**Measuring the span of an arch with laser triangulation**

by Jay H. Wilbur

There are, of course, many different ways to use triangulation to measure the span of a natural arch. This one assumes that you have clear line of sight to the key points on the arch, can range to these points very accurately, cannot directly measure angles with the same degree of accuracy, but can establish and measure the length of a baseline from which to range to the arch, and can ensure that this baseline is horizontal.

In this method we will establish and measure two triangles. These two triangles share a common base that is easily accessible and measured. The two vertices are the points of interest on the natural arch. We will measure the lengths of all sides of these two triangles using a laser ranger. Since the two triangles share a common base, that means we have to make 5 separate range measurements.

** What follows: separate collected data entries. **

(* ===== verification/SessionStore.v ===== *)
(** * Sessions over the database

    [reconstruct_session_state] of [kin/session/reducer.py] and the two command
    helpers of [kin/transport/v11.py]: they read a session back from its rows,
    run the reducer on it, store the new status and write the audit record. *)

From Stdlib Require Import Ascii String ZArith QArith Lia.
From stdpp Require Import base gmap sets list strings.
From S2P Require Import Prelude Codec PyValue Schemas Transition Reducer Store AuditLog.

#[local] Open Scope nat_scope.

(** ** Reading a session back *)

(** [if init_un: .. if rec_un: ..]. *)
Definition row_participants (r : session_row) : gmap string ParticipantInfo :=
  let add un agent (m : gmap string ParticipantInfo) :=
    if truthy un then <[un := {| agent_id := or_str agent un; role := "owner" |}]> m else m in
  add (s_receiver r) (s_receiver_agent r) (add (s_initiator r) (s_sender_agent r) ∅).

(** [SELECT actor_username, MAX(sequence) .. GROUP BY actor_username], without
    the actors whose name is empty. *)
Definition note_sequence (m : gmap string Z) (r : event_row) : gmap string Z :=
  match e_sequence r with
  | Some z => if truthy (e_actor r)
              then <[e_actor r := match m !! e_actor r with Some z' => Z.max z' z | None => z end]> m
              else m
  | None => m
  end.
Definition row_sequences (l : list event_row) : gmap string Z := fold_left note_sequence l ∅.

Definition is_turn_event (r : event_row) : bool :=
  str_in (e_kind r) (map MessageKind_value TURN_CONSUMING_KINDS).
Definition row_turns (l : list event_row) : Z := Z.of_nat (length (List.filter is_turn_event l)).

Section session_store.
Context `{NodeEnv} (vault_key : bytes).

(** The payload shown for a stored event: decrypted and parsed, or the raw
    token. *)
Definition stored_payload (r : event_row) : json :=
  match e_payload r with
  | None | Some "" => JObj []
  | Some enc =>
      match decrypt_field vault_key (Some enc) with
      | Ok (Some text) => match json_loads text with
                          | Some v => v
                          | None => JObj [("raw", JStr enc)]
                          end
      | _ => JObj [("raw", JStr enc)]
      end
  end.

Definition event_view (r : event_row) : json :=
  JObj [("event_id", JStr (e_id r));
        ("sequence", match e_sequence r with Some z => JInt z | None => JNull end);
        ("actor_username", JStr (e_actor r)); ("kind", JStr (e_kind r));
        ("visibility", JStr (e_visibility r)); ("payload", stored_payload r);
        ("created_at", JStr (e_created_at r))].

(** [ORDER BY event_order]: insertion of one row. *)
Fixpoint insert_by_order (r : event_row) (l : list event_row) : list event_row :=
  match l with
  | [] => [r]
  | x :: l' => if (e_order r <? e_order x)%Z then r :: l else x :: insert_by_order r l'
  end.
Definition by_order (l : list event_row) : list event_row :=
  fold_left (fun acc r => insert_by_order r acc) l [].

(** [reconstruct_session_state]; the exception is the validation error of
    [SessionState] for a negative turn limit. *)
Definition reconstruct_session_state (session_id : string) (t : tables)
  : result string (option SessionState) :=
  match find_session session_id t with
  | None => Ok None
  | Some r =>
      let evs := events_of session_id t in
      let limit := if (s_turn_limit r =? 0)%Z then 12%Z else s_turn_limit r in
      if (limit <? 1)%Z then Err "ValidationError"
      else Ok (Some
        {| st_session_id := s_id r; initiator_username := s_initiator r;
           receiver_username := s_receiver r; status := s_status r;
           current_turn := row_turns evs; max_turns := limit;
           actor_sequences := row_sequences evs; participants := row_participants r;
           last_resumable_status := None; events := map event_view (by_order evs) |})
  end.

(** ** Commands *)

Definition endswith (p s : string) : bool :=
  Nat.leb (String.length p) (String.length s)
  && String.eqb (str_drop (String.length s - String.length p) s) p.

(** [_iso_now] on the text [isoformat()] gives. *)
Definition iso_text (res : string) : string :=
  if endswith "+00:00" res then str_take (String.length res - 6) res +:+ "Z"
  else if endswith "Z" res then res else res +:+ "Z".

(** [text.split("+")[0]]. *)
Fixpoint before_plus (s : string) : string :=
  match s with
  | "" => ""
  | String c s' => if Ascii.eqb c "+" then "" else String c (before_plus s')
  end.

Definition iso_now (now : option string) : N string :=
  match now with
  | Some t => ret (iso_text t)
  | None => let* t := draw utcnow in ret (iso_text t)
  end.

Definition set_status (session_id st now_str : string) : tables -> tables :=
  set_sessions (update_where (fun r => String.eqb (s_id r) session_id)
    (fun r => {| s_id := s_id r; s_type := s_type r; s_initiator := s_initiator r;
                 s_receiver := s_receiver r; s_status := st; s_objective := s_objective r;
                 s_sender_agent := s_sender_agent r; s_receiver_agent := s_receiver_agent r;
                 s_snapshot := s_snapshot r;
                 s_turn_limit := s_turn_limit r; s_created_at := s_created_at r;
                 s_updated_at := now_str; s_expires_at := s_expires_at r;
                 s_runtime_budget := s_runtime_budget r; s_artifact_budget := s_artifact_budget r;
                 s_artifact_bytes := s_artifact_bytes r; s_cost_budget := s_cost_budget r;
                 s_cost := s_cost r; s_terminal_result := s_terminal_result r |})).

(** The part the two helpers share, after the reducer.  The text of the
    rejection record ends with the reducer's message, which is left out. *)
Definition persist_transition (session_id now_str : string) (state : SessionState)
    (res : ReducerResult) (rejected_summary updated_summary : string) (field name : string)
  : N (option SessionState) :=
  if success res then
    let new := new_state res in
    execute (set_status session_id (status new) now_str) ;;;
    write_audit_event vault_key "session_status_updated"
      ("Session status updated to '" +:+ status new +:+ updated_summary)
      (Some session_id) None
      (Some (JObj [("previous_status", JStr (status state)); ("new_status", JStr (status new));
                   (field, JStr name)]))
      (Some session_id) ;;;
    commit ;;;
    ret (Some new)
  else
    write_audit_event vault_key "session_status_rejected"
      (rejected_summary +:+ " rejected on state '" +:+ status state +:+ "'")
      (Some session_id) None None None ;;;
    ret None.

Definition apply_node_command_transition (session_id command : string) (now : option string)
  : N (option SessionState) :=
  let* now_str := iso_now now in
  let* st := select (reconstruct_session_state session_id) in
  match st with
  | Err e => mraise e
  | Ok None => ret None
  | Ok (Some state) =>
      persist_transition session_id now_str state (process_node_command state command)
        ("Node command transition '" +:+ command +:+ "'") ("' via command '" +:+ command +:+ "'")
        "command" command
  end.

Definition apply_owner_command_transition (session_id owner action : string) (payload : document)
    (now : option string) : N (option SessionState) :=
  let* now_str := iso_now now in
  let* st := select (reconstruct_session_state session_id) in
  match st with
  | Err e => mraise e
  | Ok None => ret None
  | Ok (Some state) =>
      persist_transition session_id now_str state (process_owner_command state owner action payload)
        ("Owner command transition '" +:+ action +:+ "'") ("' via owner action '" +:+ action +:+ "'")
        "action" action
  end.

(** ** Stored statuses follow the matrix *)

(** Either kind of command. *)
Inductive command :=
| NodeCmd (c : string)
| OwnerCmd (owner action : string) (payload : document).

Definition apply_command (session_id : string) (c : command) (now : option string)
  : N (option SessionState) :=
  match c with
  | NodeCmd c => apply_node_command_transition session_id c now
  | OwnerCmd o a p => apply_owner_command_transition session_id o a p now
  end.

Definition run_reducer (state : SessionState) (c : command) : ReducerResult :=
  match c with
  | NodeCmd c => process_node_command state c
  | OwnerCmd o a p => process_owner_command state o a p
  end.

(** The stored status of [session_id] moved along one edge of the matrix (an
    owner command may also repeat it), out of a status that was not terminal,
    and nothing else of the tables changed but the audit log. *)
Definition status_moved (session_id st : string) (t t' : tables) : Prop :=
  (exists row, find_session session_id t = Some row /\ (s_status row ∉ TERMINAL_STATES) /\
     (st = s_status row \/ is_valid_transition (s_status row) st = true)) /\
  exists now_str new, t' = set_audit (fun l => l ++ new) (set_status session_id st now_str t).

Lemma iso_now_run now s :
  exists now_str t, iso_now now s = (Ok now_str, {| db := db s; committed := committed s; tick := t |}).
Proof. destruct now as [n|]; [exists (iso_text n), (tick s); by destruct s|]. by do 2 eexists. Qed.

Lemma reconstruct_status session_id t state :
  reconstruct_session_state session_id t = Ok (Some state) ->
  exists row, find_session session_id t = Some row /\ status state = s_status row.
Proof.
  unfold reconstruct_session_state. destruct (find_session session_id t) as [row|]; [|done].
  case_match; [done|]. intros [= <-]. by exists row.
Qed.

Lemma run_reducer_success state c :
  success (run_reducer state c) = true ->
  (status state ∉ TERMINAL_STATES) /\
  (status (new_state (run_reducer state c)) = status state \/
   is_valid_transition (status state) (status (new_state (run_reducer state c))) = true).
Proof.
  destruct c as [c|o a p]; cbn; intros Hs.
  - destruct (node_accepted _ _ _ eq_refl Hs) as (? & t & _ & ? & ->). auto.
  - destruct (owner_accepted _ _ _ _ _ eq_refl Hs) as (_ & ? & t & _ & Hv & ->). auto.
Qed.

Lemma persist_effect session_id now_str state res rs us f n s r s' :
  persist_transition session_id now_str state res rs us f n s = (r, s') ->
  match r with
  | Ok (Some st) => success res = true /\ st = new_state res /\ committed s' = db s' /\
      exists new, db s' = set_audit (fun l => l ++ new)
                            (set_status session_id (status (new_state res)) now_str (db s))
  | Ok None => success res = false /\ only_audit s s'
  | Err _ => committed s' = committed s
  end.
Proof.
  unfold persist_transition. destruct (success res).
  - unfold bind at 1, execute, mmodify. unfold bind at 1.
    match goal with |- context [write_audit_event ?k ?a ?b ?c ?d ?e ?f ?st] =>
      pose proof (write_audit_only k a b c d e f st) as Ha;
      destruct (write_audit_event k a b c d e f st) as [[id|e1] s3] eqn:Ew end;
      cbn [snd] in Ha; intros [= <- <-].
    + split; [done|]. split; [done|]. split; [done|]. exact Ha.
    + apply write_audit_failed in Ew as [_ ->]. done.
  - unfold bind at 1.
    match goal with |- context [write_audit_event ?k ?a ?b ?c ?d ?e ?f ?st] =>
      pose proof (write_audit_only k a b c d e f st) as Ha;
      destruct (write_audit_event k a b c d e f st) as [[id|e1] s3] eqn:Ew end;
      cbn [snd] in Ha; intros [= <- <-]; [done|].
    by apply write_audit_failed in Ew as [_ ->].
Qed.

(** What a command leaves, when it ran from [s] to [s'] with result [r]. *)
Definition command_outcome (session_id : string) (s : node) (r : result string (option SessionState))
    (s' : node) : Prop :=
  match r with
  | Ok (Some st) => status_moved session_id (status st) (db s) (db s') /\ committed s' = db s'
  | Ok None => only_audit s s'
  | Err _ => committed s' = committed s
  end.

Lemma command_effect session_id c now s r s' :
  apply_command session_id c now s = (r, s') -> command_outcome session_id s r s'.
Proof.
  assert (Hgen : forall rs us f n,
    (let* now_str := iso_now now in
     let* st := select (reconstruct_session_state session_id) in
     match st with
     | Err e => mraise e
     | Ok None => ret None
     | Ok (Some state) => persist_transition session_id now_str state (run_reducer state c) rs us f n
     end) s = (r, s') -> command_outcome session_id s r s').
  { intros rs us f n. destruct (iso_now_run now s) as (now_str & t & Hi). unfold bind at 1. rewrite Hi.
    unfold bind at 1, select, mgets. cbn [db].
    destruct (reconstruct_session_state session_id (db s)) as [[state|]|e] eqn:Er.
    - intros Hp. apply persist_effect in Hp. unfold command_outcome.
      destruct r as [[st|]|e]; [|by destruct Hp|done].
      destruct Hp as (Hs & -> & Hc & new & Hd). split; [|done].
      destruct (run_reducer_success _ _ Hs) as [Ht Hv].
      destruct (reconstruct_status _ _ _ Er) as (row & Hf & Hst). rewrite Hst in Ht, Hv.
      split; [|exists now_str, new; exact Hd]. exists row. auto.
    - intros [= <- <-]. by apply same_db_only_audit.
    - by intros [= <- <-]. }
  destruct c as [c|o a p]; cbn [apply_command]; apply Hgen.
Qed.

Lemma command_core sid c now : keeps core_only (apply_node_command_transition sid c now).
Proof. unfold apply_node_command_transition, persist_transition, iso_now. solve_keeps; core_step. Qed.

End session_store.

Module SessionStoreDemo.
Import AuditDemo.

Definition expire (s : node) : result string (option SessionState) * node :=
  @apply_command demo_env "key" "s1" (NodeCmd "mark_expired") None s.


(** An expired session takes no further command. *)
Example expired_is_final : (expire (expire demo_node).2).1 = Ok None.
Proof. vm_compute. reflexivity. Qed.

End SessionStoreDemo.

To explain how the method works, we start by examining the geometry we are trying to set up in two dimensions, i.e., a plane. Later we will examine how the reality of three dimensions affects the method. Beginning with the simplest case, plot four points on a piece of paper. Plot the four points so that they are approximately (but not exactly) the corners of a square. Label these four points A, B, C, and D, and draw connecting lines between all pairs of points.

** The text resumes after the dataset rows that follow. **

Lemma scan_loop_valid dir p names acc c :
  c ∈ valid_cards (scan_loop dir p names acc) ->
  c ∈ valid_cards acc \/ exists f, f ∈ names /\ loads dir p f c.
Proof.
  revert acc. induction names as [|f names IH]; intros acc; [by left|].
  destruct (scan_loop_cons dir p f names acc) as (acc' & -> & Hs). intros Hc.
  apply IH in Hc as [Hc|(g & Hg & Hl)]; [|right; exists g; split; [by right|done]].
  destruct Hs as [[E _]|(x & E & Hl & _)]; rewrite E in Hc; [by left|].
  apply elem_of_app in Hc as [?|Hc]; [by left|]. apply list_elem_of_singleton in Hc as ->.
  right. exists f. split; [by left|done].
Qed.

Lemma scan_loop_grows dir p names acc i :
  i ∈ ids (valid_cards acc) -> i ∈ ids (valid_cards (scan_loop dir p names acc)).
Proof.
  revert acc. induction names as [|f names IH]; intros acc Hi; [done|].
  destruct (scan_loop_cons dir p f names acc) as (acc' & -> & Hs). apply IH.
  destruct Hs as [[-> _]|(x & -> & _)]; [done|]. rewrite map_app. set_solver.
Qed.

Lemma scan_loop_found dir p names acc f c :
  f ∈ names -> loads dir p f c -> card_id c ∈ ids (valid_cards (scan_loop dir p names acc)).
Proof.
  revert acc. induction names as [|g names IH]; intros acc Hf Hl; [by apply not_elem_of_nil in Hf|].
  destruct (scan_loop_cons dir p g names acc) as (acc' & -> & Hs).
  apply elem_of_cons in Hf as [->|Hf]; [|by apply IH]. apply scan_loop_grows.
  destruct Hs as [[-> Hs]|(x & -> & Hx & _)]; [by apply Hs|].
  unfold loads in *. rewrite Hl in Hx. injection Hx as ->. rewrite map_app. set_solver.
Qed.

Lemma scan_loop_nodup dir p names acc :
  NoDup (ids (valid_cards acc)) -> NoDup (ids (valid_cards (scan_loop dir p names acc))).
Proof.
  revert acc. induction names as [|f names IH]; intros acc Hn; [done|].
  destruct (scan_loop_cons dir p f names acc) as (acc' & -> & Hs). apply IH.
  destruct Hs as [[-> _]|(x & -> & _ & Hx)]; [done|]. rewrite map_app. apply NoDup_app.
  split; [done|]. split; [|apply NoDup_singleton]. intros y Hy Hy'. cbn in Hy'.
  apply list_elem_of_singleton in Hy' as ->. done.
Qed.

Lemma yaml_files_elem dir f :
  f ∈ yaml_files dir <-> is_Some (dir !! f) /\ (has_suffix ".yaml" f = true \/ has_suffix ".yml" f = true).
Proof.
  unfold yaml_files. rewrite order_by_elem, elem_of_app, !list_elem_of_In, !List.filter_In, <- !list_elem_of_In.
  assert (f ∈ map fst (map_to_list dir) <-> is_Some (dir !! f)) as E.
  { rewrite list_elem_of_fmap. split.
    - intros ([g x] & -> & Hg). apply elem_of_map_to_list in Hg. by exists x.
    - intros [x Hx]. exists (f, x). split; [done|]. by apply elem_of_map_to_list. }
  rewrite E. tauto.
Qed.

(** A scan is well formed: no two of its cards have the same id, and every
    one is what loading a file of the directory named after its id gives, with
    the webhook credential, if any, that belongs to this profile and agent. *)
Theorem scan_wellformed dir profile :
  let cards := valid_cards (scan (Some dir) (Some profile)) in
  NoDup (ids cards) /\
  forall c, c ∈ cards -> exists f, is_Some (dir !! f) /\ stem f = card_id c /\
    loads dir (Some profile) f c /\ reference_fits profile c = true.
Proof.
  cbn. split; [apply scan_loop_nodup; constructor|]. intros c Hc.
  apply scan_loop_valid in Hc as [Hc|(f & Hf & Hl)]; [by apply not_elem_of_nil in Hc|].
  apply yaml_files_elem in Hf as [Hf _]. exists f. split; [done|].
  pose proof Hl as (_ & _ & _ & _ & _ & _ & Hi & Hp)%load_card_spec. split; [symmetry; by apply Hi|]. split; [done|by apply Hp].
Qed.

Lemma cut_yaml p : cut_last_dot (p +:+ ".yaml") = Some p.
Proof. induction p as [|c p IH]; [done|]. rewrite str_app_cons. cbn. by rewrite IH. Qed.

Lemma stem_yaml i : i <> "" -> stem (i +:+ ".yaml") = i.
Proof.
  intros Hi. unfold stem. rewrite cut_yaml. destruct i as [|c i]; [done|].
  destruct (String.eqb _ _) eqn:E; [|done]. apply String.eqb_eq, (f_equal String.length) in E.
  rewrite !str_length_app in E. cbn in E. lia.
Qed.

Lemma suffix_yaml i : has_suffix ".yaml" (i +:+ ".yaml") = true.
Proof.
  unfold endswith. rewrite str_length_app. apply andb_true_iff. split; [apply Nat.leb_le; lia|].
  replace (_ - _) with (String.length i) by lia. rewrite str_drop_app. apply String.eqb_refl.
Qed.

Lemma valid_card_id raw c : AgentCard_validate lax_int raw = Some c -> card_id c <> "".
Proof.
  unfold AgentCard_validate. intros Hc. repeat (apply bind_Some in Hc as (? & ? & Hc)).
  injection Hc as <-. cbn. intros ->.
  match goal with Hid : check (SAFE_ID_REGEX "") = Some _ |- _ => discriminate Hid end.
Qed.

(** What a successful import of a file from outside did. *)
Lemma import_run vault_key profile content s c s' :
  import_card lax_int webhook_secret is_dir safe_load vault_key profile (Outside content) s = (Ok c, s') ->
  exists text, let dir := default ∅ (sh_agents s) in let dest := card_id c +:+ ".yaml" in
    content = Some text /\ load (Some text) None (Some profile) = Ok c /\ dir !! dest = None /\
    card_id c ∉ ids (valid_cards (scan (Some dir) (Some profile))) /\
    sh_agents s' = Some (<[dest := text]> dir) /\
    sh_node s' = (register_card webhook_secret is_dir vault_key c None (Some profile) (sh_node s)).2.
Proof.
  unfold import_card. cbv beta iota zeta delta [bind make_agents_dir mmodify mgets mlift mraise ret on_shelf].
  cbn [sh_agents sh_node source_content is_destination].
  destruct (load content None (Some profile)) as [card|e] eqn:El; [|done].
  pose proof El as (text & _ & -> & _)%load_card_spec. cbn [negb]. rewrite andb_true_r.
  set (dir := default ∅ (sh_agents s)). change (default ∅ (Some dir)) with dir.
  destruct (bool_decide_reflect (is_Some (dir !! (card_id card +:+ ".yaml")))) as [|Hd]; [done|].
  cbn [negb]. rewrite andb_true_r.
  destruct (str_in (card_id card) _) eqn:Ei; [done|]. unfold put_file. cbn [sh_agents sh_node default].
  destruct (register_run webhook_secret is_dir vault_key card None (Some profile) (sh_node s)) as [t Hr].
  unfold put_file. cbn [sh_agents sh_node].
  match goal with |- context [register_card ?a ?b ?k ?d ?e ?f ?g] =>
    destruct (register_card a b k d e f g) as [r n] eqn:Er end.
  cbv zeta in Hr. injection Hr as Hr _. subst r. intros [= <- <-]. exists text. cbn zeta.
  split; [done|]. split; [done|]. split; [by apply eq_None_not_Some|].
  split; [intros Hin%str_in_spec; congruence|]. split; [done|]. by rewrite Er.
Qed.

The line AB is the dimension of the natural arch we wish to measure, i.e., the span. We establish the line CD as our baseline. The two triangles are ACD and BCD. We will range to measure the common base CD and the sides CA, CB, DA, and DB.

Measuring the lengths of all three sides of a triangle very accurately will enable us to calculate all of its angles with the same accuracy. Thus, after our ranging measurements, we will be able to accurately calculate angles DCA, DCB, CDB, and CDA. Subtraction then gives angles ACB and ADB with the same accuracy (as long as the four points are co-planar). Combining sides AC and CB with their included angle ACB lets us calculate side AB with the same accuracy. Similarly, combining sides BD and AD with their included angle ADB lets us calculate AB again. Measuring ranges only, we have determined the span to the same level of accuracy as our distance measurements. We did not have to measure any angles and we have two independent estimates of the same quantity.

Now comes the tricky part. What happens when you let in that third dimension? Well, first remember that three points determine a plane. Thus, points A, C, and D are always co-planar, as are points B, C, and D. This means we are never dealing with more than two planes that intersect along line CD, our baseline, which we are going to keep horizontal. Imagine point B floating straight up off the paper. Lines CB and DB lengthen and there is now an angle between the two triangles and the two planes they are in. Triangle ACD is still in the plane of the paper, but triangle BCD is at an angle to the paper. This means that angles ACB and BCD no longer sum to angle ACD, so our subtraction method doesn’t work accurately any more. A systematic error or bias has been introduced.

Using trigonometry and calculus, this bias can be estimated as a function
of the amount of deviation there is from having four co-planar points. If the baseline is kept horizontal, then deviations from co-planarity are the result of selecting points A and B such that the line AB (i.e., the span) is not horizontal. In that case, and for small deviations, the bias in the method almost exactly offsets the bias in the span (from not being horizontal.) In other words, if the geometry is set up right for measuring the span this way, the biases roughly cancel. A 10-degree deviation from co-planarity (which would be easily detected by the human eye) only results in an error of half a percent when measuring the span.

Of course if this is not set up right, or larger deviations from co-planarity are present, this method doesn’t work. For example a 45-degree deviation would lead to an error of about 50%.